10.12.07

Um raso sacrifício

- Bom?

Bom? Mais que bom. Perfeito. Mais que perfeito!

- Perfeito demais pra ser realidade?

O que ele quer dizer com isso? Nada é perfeito demais pra ser realidade depois de se tornar realidade. Por mais irreal e idealizado que algo possa ser, depois de realizado é algo alcançável. É passado. História. Realidade.

- Nem sempre. A realidade é subjetiva.

Isso quer dizer que ele não achou tão bom? Que ele está com dúvidas?

- Eu não. Você que está. Eu já estou decidido.

Por que é sempre assim? Por que sempre me envolvo com os malucos? Por que não posso ter uma vida normal como qualquer outra?

- Porque você é bidimensional. Restrita. Limitada. É uma criaturinha medíocre e fadada a um destino prosaico e sem grandes conseqüências para a humanidade. Você é simplesmente uma bolha no oceano. Um nada cheio de nada. E sabe disso.

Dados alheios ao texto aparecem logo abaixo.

(* ===== verification/WakeChanges.v ===== *)
(** * What one step of the relay may do to a route

    Every step drops routes, inserts one that has just been registered, or takes the others
    through the changes listed here. *)

From S2P Require Import Prelude Sums Platform Ids Record Chat Identity WakeWire WakeRelay WakeDelivery.

Section WakeChanges.
Context `{P : Platform} {U : UrlBase64} {SD : Serde DeviceCredential} {WS : WakeSerde}.

Definition rules_revision (u : Rules) : Z :=
  match ru_version u with Some v => pv_revision v | None => 0%Z end.

(** A wake that is admitted: who sent it, under which rules, and what it leaves. *)
Record admission (t : N) (E : gmap string (string * N)) (id : string) (r : Route) (w : Wake)
    (s : Sender) (authorized : bool) (time : N) : Prop := {
  ad_time : time ≤ t;
  ad_valid : wake_valid w time = true;
  ad_sender : verify_sender id w time = Ok s;
  ad_erased : E !! display (se_identity s) = None;
  ad_rules : admits (rt_rules r) w (sender_tag id (se_identity s))
               (credential_tag id (se_credential s)) = Some authorized;
  ad_budget : authorized = false → untrusted_waits r (wk_scope w) time = false;
  ad_new : rt_events r !! wk_event w = None;
}.
Definition admitted (id : string) (r : Route) (w : Wake) (s : Sender) (authorized : bool) (time : N)
    : Route :=
  let r1 := with_events r (<[wk_event w := time + 86400]> (rt_events r)) (count_event (rt_count r)) in
  enqueue w (sender_tag id (se_identity s)) (credential_tag id (se_credential s)) time
    (if authorized then r1 else spend_budget time r1).

Inductive change (t : N) (g : Gate) (E : gmap string (string * N)) (id : string) (r : Route)
    : Route → Prop :=
| change_row o :
    ro_token o = ro_token (rt_row r) → ro_active o = ro_active (rt_row r) →
    ro_owner o = ro_owner (rt_row r) → ro_challenge o = ro_challenge (rt_row r) →
    change t g E id r (with_row r o)
| change_active owner challenge time :
    matches (ro_owner (rt_row r)) owner = true → ro_challenge (rt_row r) = challenge →
    time ≤ t → time < ro_expires (rt_row r) →
    change t g E id r (activate time r)
| change_expire time : time ≤ t → change t g E id r (purge_route (λ _ x, x <=? time) r)
| change_attention x : change t g E id r (with_attention r x)
| change_binding x : change t g E id r (with_binding r x)
| change_unqueue p : change t g E id r (with_queue r (delete_all p (rt_queue r)))
| change_retry d scope :
    change t g E id r (with_queue r (alter (retry_item d) scope (rt_queue r)))
| change_erase who :
    g = GateFree →
    change t g E id r (erase_sender who id (purge_route (event_of_sender who id r) r))
| change_event event x :
    rt_events r !! event = None →
    change t g E id r (with_events r (<[event := x]> (rt_events r)) (count_event (rt_count r)))
| change_forget event until :
    g = GateCalled id event until →
    change t g E id r (purge_route (λ e _, e === event) r)
| change_policy p owner time :
    g = GateFree → policy_valid p = true → owner_ok r owner time = true → time ≤ t →
    (rules_revision (rt_rules r) < po_revision p)%Z →
    change t g E id r (apply_policy p (hash (to_json p)) r)
| change_wake w s authorized time :
    admission t E id r w s authorized time →
    change t g E id r (admitted id r w s authorized time)
| change_recount : change t g E id r (recount r).

Definition changes (t : N) (g : Gate) (E : gmap string (string * N)) (id : string) : Route → Route → Prop :=
  rtc (change t g E id).
Definition moves (t : N) (g : Gate) (E : gmap string (string * N)) (m m' : gmap string Route) : Prop :=
  ∀ id r', m' !! id = Some r' → ∃ r, m !! id = Some r ∧ changes t g E id r r'.

Lemma moves_refl t g E m : moves t g E m m.
Proof. intros id r Hr. exists r. split; [done|apply rtc_refl]. Qed.
Lemma moves_trans t g E m1 m2 m3 : moves t g E m1 m2 → moves t g E m2 m3 → moves t g E m1 m3.
Proof.
  intros H1 H2 id r3 H3. destruct (H2 id r3 H3) as (r2 & Hr2 & Hc2).
  destruct (H1 id r2 Hr2) as (r1 & Hr1 & Hc1). exists r1. split; [done|]. by etrans.
Qed.
Lemma moves_delete t g E p m : moves t g E m (delete_all p m).
Proof. intros id r [Hr _]%delete_all_Some. exists r. split; [done|apply rtc_refl]. Qed.
Lemma moves_update t g E u m :
  (∀ id r, m !! id = Some r → changes t g E id r (u id r)) → moves t g E m (update_all u m).
Proof. intros Hu id r' (r & Hr & <-)%update_all_Some. exists r. auto. Qed.
Lemma moves_alter t g E f id m :
  (∀ r, m !! id = Some r → changes t g E id r (f r)) → moves t g E m (alter f id m).
Proof.
  intros Hf j r'. destruct (decide (j = id)) as [->|Hj].
  - rewrite lookup_alter_eq. intros (r & Hr & ->)%fmap_Some. exists r. auto.
  - rewrite lookup_alter_ne by done. intros Hr. exists r'. split; [done|apply rtc_refl].
Qed.
Lemma moves_expired t g E time db :
  time ≤ t → moves t g E (db_routes db) (db_routes (purge_expired time db)).
Proof. intros Ht. apply moves_update. intros id r _. by apply rtc_once, change_expire. Qed.
Lemma moves_event t g E id event x db :
  moves t g E (db_routes db) (db_routes (add_event id event x db).1).
Proof.
  unfold add_event. destruct (db_routes db !! id) as [r|] eqn:Hr; [|apply moves_refl].
  destruct (rt_events r !! event) eqn:He; [apply moves_refl|]. cbn.
  rewrite <-(alter_Some (λ r, with_events r (<[event := x]> (rt_events r))
    (count_event (rt_count r))) _ _ r) by done.
  apply moves_alter. intros r0 Hr0. rewrite Hr in Hr0. injection Hr0 as <-.
  by apply rtc_once, change_event.
Qed.
Lemma forget_item_changes t g E id scope event r :
  changes t g E id r (forget_item scope event r).
Proof.
  unfold forget_item. case_bool_decide; [|apply rtc_refl].
  assert (delete scope (rt_queue r) = delete_all (λ k _, k === scope) (rt_queue r)) as ->;
    [|apply rtc_once, change_unqueue].
  apply map_eq. intros k. apply option_eq. intros v. rewrite lookup_delete_Some, delete_all_Some.
  rewrite bool_decide_eq_false. naive_solver.
Qed.
Lemma moves_forgotten t g E id scope event m :
  moves t g E m (alter (λ r, forget_item scope event (forget_attention scope event r)) id m).
Proof.
  apply moves_alter. intros r _. transitivity (forget_attention scope event r).
  - unfold forget_attention. case_bool_decide; [apply rtc_once, change_attention|apply rtc_refl].
  - apply forget_item_changes.
Qed.

(** *** The sections *)

Lemma commit_moves {A} t g E (r : result Status (Db * A)) db :
  (∀ db' a, r = Ok (db', a) → moves t g E (db_routes db) (db_routes db')) →
  moves t g E (db_routes db) (db_routes (commit r db).1).
Proof. intros Hr. destruct r as [[db' a]|e]; cbn; [by eapply Hr|apply moves_refl]. Qed.

Lemma erase_moves t E who action draw time db :
  moves t GateFree E (db_routes db) (db_routes (erase_section who action draw time db).1).
Proof.
  unfold erase_section. destruct (db_erased db !! display who); [apply moves_refl|].
  destruct action; [apply moves_refl|]. destruct (secret draw); [|apply moves_refl]. cbn.
  eapply moves_trans; [apply (moves_delete _ _ _ (λ _ r, rt_account r === Some (display who)))|].
  intros id r' (r1 & Hr1 & <-)%update_all_Some. apply update_all_Some in Hr1 as (r & Hr & <-).
  exists r. split; [done|]. by apply rtc_once, change_erase.
Qed.

(** A route that has just been registered, by the account its binding names. *)
Definition registered (endpoint : string) (t : N) (E : gmap string (string * N)) (id : string)
    (r : Route) : Prop :=
  ∃ header input before who owner row,
    register_request endpoint id header input before = Ok (who, owner)
    ∧ before ≤ t ∧ E !! display who = None ∧ ro_token row = rg_token input
    ∧ ro_owner row = hash owner ∧ ro_active row = false ∧ r = new_route row (display who).

Lemma register_moves endpoint t g id header input before who owner draw time db j r' :
  register_request endpoint id header input before = Ok (who, owner) → before ≤ t →
  db_routes (register_section id who owner input draw time db).1 !! j = Some r' →
  (∃ r, db_routes db !! j = Some r ∧ changes t g (db_erased db) j r r')
  ∨ (j = id ∧ registered endpoint t (db_erased db) id r').
Proof.
  intros Hreq Hb. unfold register_section.
  destruct (db_erased db !! display who) as [x|] eqn:He.
  { intros Hr. left. exists r'. split; [done|apply rtc_refl]. }
  assert (Hd : moves t g (db_erased db) (db_routes db) (db_routes (drop_expired time db)))
    by apply moves_delete.
  set (d := drop_expired time db) in *.
  assert (Hrow : ∀ f : Route → RouteRow,
    (∀ r, ro_token (f r) = ro_token (rt_row r) ∧ ro_active (f r) = ro_active (rt_row r)
       ∧ ro_owner (f r) = ro_owner (rt_row r) ∧ ro_challenge (f r) = ro_challenge (rt_row r)) →
    moves t g (db_erased db) (db_routes db) (alter (λ r, with_row r (f r)) id (db_routes d))).
  { intros f Hf. eapply moves_trans; [exact Hd|]. apply moves_alter. intros r _.
    apply rtc_once. destruct (Hf r) as (H1 & H2 & H3 & H4). by apply change_row. }
  destruct (db_routes d !! id) as [saved|] eqn:Hid.
  - intros Hr. left. revert Hr.
    destruct (_ =/= _); [apply Hd|]. destruct (_ || _); [apply Hd|].
    destruct (ro_active _).
    { by apply (Hrow (λ r, rt_row (renew_route time r))). }
    destruct (_ <? _); [apply Hd|]. by apply (Hrow (λ r, rt_row (delay_route time r))).
  - destruct (_ || _); [intros Hr; left; by apply Hd|].
    destruct (secret draw) as [challenge|]; [|intros Hr; left; by apply Hd]. cbn.
    destruct (decide (j = id)) as [->|Hj].
    + rewrite lookup_insert_eq. intros [= <-]. right. split; [done|].
      exists header, input, before, who, owner. eexists.
      split_and!; [exact Hreq|exact Hb|exact He|..|reflexivity]; reflexivity.
    + rewrite lookup_insert_ne by done. intros Hr. left. by apply Hd.
Qed.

Sei? Não sei mais nada. Que papo é esse, meu Deus? Estava tudo tão perfeito, tão idílico, tão ideal! Depois de tanto procurar, quebrar a cara, me decepcionar, eu finalmente encontro o homem perfeito. E agora, depois de tudo o que passamos juntos, ele vem com esse papo. É demais pra minha cabeça. É demais pra mim. Não agüento mais. Acho que vou explodir!

- Quer suas pílulas?

Quero. Dá aqui esse frasco. Vou tomar todas. Na sua frente. Vou morrer de uma forma grotesca para que você não possa mais me machucar assim. Nem a mim nem a nenhuma outra. Quem você pensa que é pra falar assim com uma mulher? Uma mulher como eu! Que absurdo.

- Desce melhor com uísque. Toma.

Dá aqui essa porra! Você vai ver, seu puto. Vou estrebuchar e vomitar em cima de você. Vou morrer em seus braços de uma maneira que você nunca vai esquecer. Ah, se vou. E eu achando que tinha encontrado o homem perfeito, aquele que finalmente abriria meu coração e com quem eu passaria o resto da minha vida.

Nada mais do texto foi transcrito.